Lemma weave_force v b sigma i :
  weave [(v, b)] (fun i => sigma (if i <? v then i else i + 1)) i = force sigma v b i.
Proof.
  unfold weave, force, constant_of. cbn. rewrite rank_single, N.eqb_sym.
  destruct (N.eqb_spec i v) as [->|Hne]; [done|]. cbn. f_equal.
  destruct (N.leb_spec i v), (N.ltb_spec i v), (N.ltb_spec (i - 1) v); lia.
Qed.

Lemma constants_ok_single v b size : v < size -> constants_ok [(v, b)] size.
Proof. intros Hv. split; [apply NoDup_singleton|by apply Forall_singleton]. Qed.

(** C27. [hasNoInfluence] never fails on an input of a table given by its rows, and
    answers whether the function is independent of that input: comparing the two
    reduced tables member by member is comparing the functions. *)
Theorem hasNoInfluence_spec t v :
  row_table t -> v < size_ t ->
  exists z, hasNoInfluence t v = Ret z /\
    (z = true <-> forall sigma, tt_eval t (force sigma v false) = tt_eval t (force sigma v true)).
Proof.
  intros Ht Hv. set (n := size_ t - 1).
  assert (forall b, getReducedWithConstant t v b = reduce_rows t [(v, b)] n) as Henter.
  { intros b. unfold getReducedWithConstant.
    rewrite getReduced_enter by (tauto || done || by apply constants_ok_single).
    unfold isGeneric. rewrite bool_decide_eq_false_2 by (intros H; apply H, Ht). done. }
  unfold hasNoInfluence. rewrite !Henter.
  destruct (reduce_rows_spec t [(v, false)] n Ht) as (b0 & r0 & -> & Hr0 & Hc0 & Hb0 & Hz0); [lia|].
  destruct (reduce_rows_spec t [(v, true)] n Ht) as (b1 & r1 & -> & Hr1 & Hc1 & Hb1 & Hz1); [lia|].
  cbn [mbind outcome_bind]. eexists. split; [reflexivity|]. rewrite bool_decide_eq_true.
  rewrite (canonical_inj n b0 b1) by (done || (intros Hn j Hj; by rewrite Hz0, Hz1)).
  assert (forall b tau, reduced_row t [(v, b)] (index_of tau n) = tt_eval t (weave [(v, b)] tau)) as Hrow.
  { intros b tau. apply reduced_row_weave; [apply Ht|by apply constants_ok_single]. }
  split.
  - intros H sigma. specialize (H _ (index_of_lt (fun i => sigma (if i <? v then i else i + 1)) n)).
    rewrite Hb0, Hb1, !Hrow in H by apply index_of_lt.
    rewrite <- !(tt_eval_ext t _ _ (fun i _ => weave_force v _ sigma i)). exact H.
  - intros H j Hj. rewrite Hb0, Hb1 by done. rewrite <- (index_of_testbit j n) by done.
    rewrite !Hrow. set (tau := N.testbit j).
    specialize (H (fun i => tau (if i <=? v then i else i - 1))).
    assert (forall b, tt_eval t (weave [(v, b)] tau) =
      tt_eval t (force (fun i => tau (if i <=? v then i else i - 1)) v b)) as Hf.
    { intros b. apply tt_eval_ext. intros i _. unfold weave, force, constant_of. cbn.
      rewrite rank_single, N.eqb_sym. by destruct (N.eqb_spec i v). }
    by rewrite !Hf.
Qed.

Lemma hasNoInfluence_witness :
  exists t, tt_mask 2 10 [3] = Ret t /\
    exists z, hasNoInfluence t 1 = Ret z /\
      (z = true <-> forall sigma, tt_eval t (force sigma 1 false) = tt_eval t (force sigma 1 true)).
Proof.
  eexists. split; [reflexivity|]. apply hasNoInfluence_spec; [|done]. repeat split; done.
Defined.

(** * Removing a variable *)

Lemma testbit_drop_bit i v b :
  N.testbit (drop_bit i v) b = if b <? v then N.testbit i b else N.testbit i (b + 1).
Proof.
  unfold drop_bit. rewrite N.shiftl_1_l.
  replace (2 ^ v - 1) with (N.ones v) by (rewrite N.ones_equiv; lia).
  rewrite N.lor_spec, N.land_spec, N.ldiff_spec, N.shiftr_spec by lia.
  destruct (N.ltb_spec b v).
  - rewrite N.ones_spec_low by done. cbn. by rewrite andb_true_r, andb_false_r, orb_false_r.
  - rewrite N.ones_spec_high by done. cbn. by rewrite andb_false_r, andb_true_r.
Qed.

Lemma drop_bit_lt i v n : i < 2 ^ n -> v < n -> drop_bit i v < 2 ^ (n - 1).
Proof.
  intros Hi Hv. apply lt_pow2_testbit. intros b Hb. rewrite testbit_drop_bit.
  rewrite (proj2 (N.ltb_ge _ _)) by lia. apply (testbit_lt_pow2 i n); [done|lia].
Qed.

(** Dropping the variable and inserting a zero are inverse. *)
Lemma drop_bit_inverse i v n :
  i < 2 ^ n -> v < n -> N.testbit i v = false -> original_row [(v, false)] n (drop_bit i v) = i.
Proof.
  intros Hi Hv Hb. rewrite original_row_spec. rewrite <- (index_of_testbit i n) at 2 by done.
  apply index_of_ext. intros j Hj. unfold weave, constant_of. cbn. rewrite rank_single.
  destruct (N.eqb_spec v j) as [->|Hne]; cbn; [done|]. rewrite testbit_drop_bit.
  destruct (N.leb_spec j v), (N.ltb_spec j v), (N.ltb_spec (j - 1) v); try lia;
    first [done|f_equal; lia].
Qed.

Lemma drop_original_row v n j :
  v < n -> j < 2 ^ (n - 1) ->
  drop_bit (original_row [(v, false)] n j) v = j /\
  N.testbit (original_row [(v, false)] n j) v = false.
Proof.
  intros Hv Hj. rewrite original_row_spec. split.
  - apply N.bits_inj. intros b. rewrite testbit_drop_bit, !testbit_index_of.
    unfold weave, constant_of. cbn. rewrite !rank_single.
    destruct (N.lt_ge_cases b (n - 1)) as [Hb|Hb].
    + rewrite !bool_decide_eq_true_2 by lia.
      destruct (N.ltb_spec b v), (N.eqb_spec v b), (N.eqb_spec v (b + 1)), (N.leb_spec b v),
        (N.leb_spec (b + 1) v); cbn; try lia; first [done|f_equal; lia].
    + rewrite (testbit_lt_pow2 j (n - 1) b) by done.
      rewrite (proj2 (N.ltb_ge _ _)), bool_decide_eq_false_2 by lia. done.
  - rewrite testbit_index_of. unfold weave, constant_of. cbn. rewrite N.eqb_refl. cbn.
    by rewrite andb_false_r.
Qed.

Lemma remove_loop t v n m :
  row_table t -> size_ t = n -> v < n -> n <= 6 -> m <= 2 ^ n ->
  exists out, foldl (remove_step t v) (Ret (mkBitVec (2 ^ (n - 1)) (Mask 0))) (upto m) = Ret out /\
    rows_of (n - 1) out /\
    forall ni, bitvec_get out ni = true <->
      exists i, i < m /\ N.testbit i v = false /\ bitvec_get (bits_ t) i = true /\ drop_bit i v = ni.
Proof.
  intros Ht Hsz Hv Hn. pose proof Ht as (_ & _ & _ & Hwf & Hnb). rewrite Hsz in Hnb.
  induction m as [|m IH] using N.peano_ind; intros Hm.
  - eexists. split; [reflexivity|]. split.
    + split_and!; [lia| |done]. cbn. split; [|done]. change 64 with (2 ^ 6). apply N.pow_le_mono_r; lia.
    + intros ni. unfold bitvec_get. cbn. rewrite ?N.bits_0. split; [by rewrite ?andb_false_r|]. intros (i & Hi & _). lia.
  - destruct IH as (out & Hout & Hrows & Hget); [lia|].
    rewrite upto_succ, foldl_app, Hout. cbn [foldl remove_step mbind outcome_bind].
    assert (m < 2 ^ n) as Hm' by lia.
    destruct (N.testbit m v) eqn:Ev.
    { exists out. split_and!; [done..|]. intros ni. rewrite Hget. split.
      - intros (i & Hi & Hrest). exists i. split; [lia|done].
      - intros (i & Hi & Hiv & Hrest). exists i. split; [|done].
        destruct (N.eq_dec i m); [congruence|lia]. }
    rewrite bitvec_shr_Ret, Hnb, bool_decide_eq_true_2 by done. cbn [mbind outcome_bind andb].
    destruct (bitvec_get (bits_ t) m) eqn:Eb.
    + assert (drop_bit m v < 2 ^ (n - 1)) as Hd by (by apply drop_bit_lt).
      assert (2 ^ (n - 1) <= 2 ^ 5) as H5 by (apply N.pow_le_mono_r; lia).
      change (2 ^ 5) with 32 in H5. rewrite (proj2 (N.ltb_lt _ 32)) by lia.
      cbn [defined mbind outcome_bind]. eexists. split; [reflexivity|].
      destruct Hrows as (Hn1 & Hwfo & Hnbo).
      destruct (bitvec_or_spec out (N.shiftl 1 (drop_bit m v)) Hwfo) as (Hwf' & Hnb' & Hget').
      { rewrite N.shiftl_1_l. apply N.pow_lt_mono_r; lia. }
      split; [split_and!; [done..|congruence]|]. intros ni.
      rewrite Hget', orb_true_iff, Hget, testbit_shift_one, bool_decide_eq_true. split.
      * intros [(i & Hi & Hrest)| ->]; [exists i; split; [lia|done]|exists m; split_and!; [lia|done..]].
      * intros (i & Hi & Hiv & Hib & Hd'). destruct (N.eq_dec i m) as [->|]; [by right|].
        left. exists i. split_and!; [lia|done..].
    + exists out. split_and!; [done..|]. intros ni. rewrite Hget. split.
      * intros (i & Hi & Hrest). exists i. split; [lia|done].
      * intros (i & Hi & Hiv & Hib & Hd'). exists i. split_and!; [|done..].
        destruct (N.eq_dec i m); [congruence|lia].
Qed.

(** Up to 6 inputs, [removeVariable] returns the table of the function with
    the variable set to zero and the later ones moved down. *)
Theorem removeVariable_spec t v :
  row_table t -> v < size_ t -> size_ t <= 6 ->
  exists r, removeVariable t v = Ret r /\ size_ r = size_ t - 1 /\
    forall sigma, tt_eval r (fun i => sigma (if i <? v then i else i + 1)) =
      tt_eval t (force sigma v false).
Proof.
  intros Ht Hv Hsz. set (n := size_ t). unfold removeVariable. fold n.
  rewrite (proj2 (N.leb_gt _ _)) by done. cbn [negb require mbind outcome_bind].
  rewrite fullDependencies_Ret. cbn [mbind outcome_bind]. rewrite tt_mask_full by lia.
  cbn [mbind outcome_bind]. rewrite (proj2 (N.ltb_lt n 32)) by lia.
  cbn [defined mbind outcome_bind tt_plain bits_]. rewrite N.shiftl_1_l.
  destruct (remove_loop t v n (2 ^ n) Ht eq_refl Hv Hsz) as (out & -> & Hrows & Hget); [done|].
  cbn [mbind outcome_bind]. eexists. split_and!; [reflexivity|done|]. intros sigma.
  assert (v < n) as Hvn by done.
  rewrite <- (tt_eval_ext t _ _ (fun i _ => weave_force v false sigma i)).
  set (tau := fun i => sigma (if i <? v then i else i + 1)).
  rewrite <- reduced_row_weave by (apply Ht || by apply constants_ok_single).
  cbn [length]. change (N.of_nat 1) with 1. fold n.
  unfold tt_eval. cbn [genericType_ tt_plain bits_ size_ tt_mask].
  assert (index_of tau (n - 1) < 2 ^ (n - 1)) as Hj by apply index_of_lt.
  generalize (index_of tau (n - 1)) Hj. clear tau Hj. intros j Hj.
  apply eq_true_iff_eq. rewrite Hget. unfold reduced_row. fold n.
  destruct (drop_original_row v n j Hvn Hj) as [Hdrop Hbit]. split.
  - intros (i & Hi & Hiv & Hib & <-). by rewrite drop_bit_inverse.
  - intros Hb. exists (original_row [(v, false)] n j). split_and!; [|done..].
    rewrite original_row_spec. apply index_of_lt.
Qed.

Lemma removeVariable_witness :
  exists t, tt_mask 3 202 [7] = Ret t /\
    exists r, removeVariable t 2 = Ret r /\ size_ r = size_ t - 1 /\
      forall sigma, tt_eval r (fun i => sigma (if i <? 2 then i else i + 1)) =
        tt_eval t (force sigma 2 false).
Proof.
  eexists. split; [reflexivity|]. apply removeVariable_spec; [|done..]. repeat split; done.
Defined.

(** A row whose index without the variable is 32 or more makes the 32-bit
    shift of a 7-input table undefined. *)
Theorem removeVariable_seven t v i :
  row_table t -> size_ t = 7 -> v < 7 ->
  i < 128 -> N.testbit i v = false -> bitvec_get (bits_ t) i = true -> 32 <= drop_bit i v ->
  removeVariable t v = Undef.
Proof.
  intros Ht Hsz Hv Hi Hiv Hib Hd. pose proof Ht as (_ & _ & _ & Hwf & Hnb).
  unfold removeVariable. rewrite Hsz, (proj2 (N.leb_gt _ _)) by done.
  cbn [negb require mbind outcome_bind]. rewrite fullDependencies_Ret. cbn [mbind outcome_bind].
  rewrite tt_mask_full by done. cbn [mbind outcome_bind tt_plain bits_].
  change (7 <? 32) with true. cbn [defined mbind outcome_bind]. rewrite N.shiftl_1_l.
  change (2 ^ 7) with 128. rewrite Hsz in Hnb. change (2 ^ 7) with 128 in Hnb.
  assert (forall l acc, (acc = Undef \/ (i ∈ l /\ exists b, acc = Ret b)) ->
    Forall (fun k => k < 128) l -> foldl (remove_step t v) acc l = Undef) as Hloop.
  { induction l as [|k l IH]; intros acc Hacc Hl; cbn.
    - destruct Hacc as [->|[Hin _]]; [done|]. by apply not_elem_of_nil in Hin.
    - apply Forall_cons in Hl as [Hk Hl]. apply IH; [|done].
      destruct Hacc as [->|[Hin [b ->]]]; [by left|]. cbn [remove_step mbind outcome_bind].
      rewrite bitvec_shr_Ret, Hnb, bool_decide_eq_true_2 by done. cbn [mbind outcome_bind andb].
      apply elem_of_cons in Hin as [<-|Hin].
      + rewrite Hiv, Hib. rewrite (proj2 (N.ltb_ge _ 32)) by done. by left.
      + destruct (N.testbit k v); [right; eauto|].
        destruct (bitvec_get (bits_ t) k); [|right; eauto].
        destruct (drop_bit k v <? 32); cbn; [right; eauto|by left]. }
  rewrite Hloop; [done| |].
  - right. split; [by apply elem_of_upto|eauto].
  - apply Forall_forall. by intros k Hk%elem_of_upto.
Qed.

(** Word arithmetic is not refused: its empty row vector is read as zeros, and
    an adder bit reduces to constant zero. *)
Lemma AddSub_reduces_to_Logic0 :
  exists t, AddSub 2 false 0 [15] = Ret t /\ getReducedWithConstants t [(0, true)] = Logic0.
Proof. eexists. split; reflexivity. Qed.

**What needs to be done**
The answer must consist solely of the lines from the first line of the data to the line holding "assert (forall b, getReducedWithConstant", each given again exactly.

**Response to this task**
Lemma weave_force v b sigma i :
  weave [(v, b)] (fun i => sigma (if i <? v then i else i + 1)) i = force sigma v b i.
Proof.
  unfold weave, force, constant_of. cbn. rewrite rank_single, N.eqb_sym.
  destruct (N.eqb_spec i v) as [->|Hne]; [done|]. cbn. f_equal.
  destruct (N.leb_spec i v), (N.ltb_spec i v), (N.ltb_spec (i - 1) v); lia.
Qed.

Lemma constants_ok_single v b size : v < size -> constants_ok [(v, b)] size.
Proof. intros Hv. split; [apply NoDup_singleton|by apply Forall_singleton]. Qed.

(** C27. [hasNoInfluence] never fails on an input of a table given by its rows, and
    answers whether the function is independent of that input: comparing the two
    reduced tables member by member is comparing the functions. *)
Theorem hasNoInfluence_spec t v :
  row_table t -> v < size_ t ->
  exists z, hasNoInfluence t v = Ret z /\
    (z = true <-> forall sigma, tt_eval t (force sigma v false) = tt_eval t (force sigma v true)).
Proof.
  intros Ht Hv. set (n := size_ t - 1).
  assert (forall b, getReducedWithConstant t v b = reduce_rows t [(v, b)] n) as Henter.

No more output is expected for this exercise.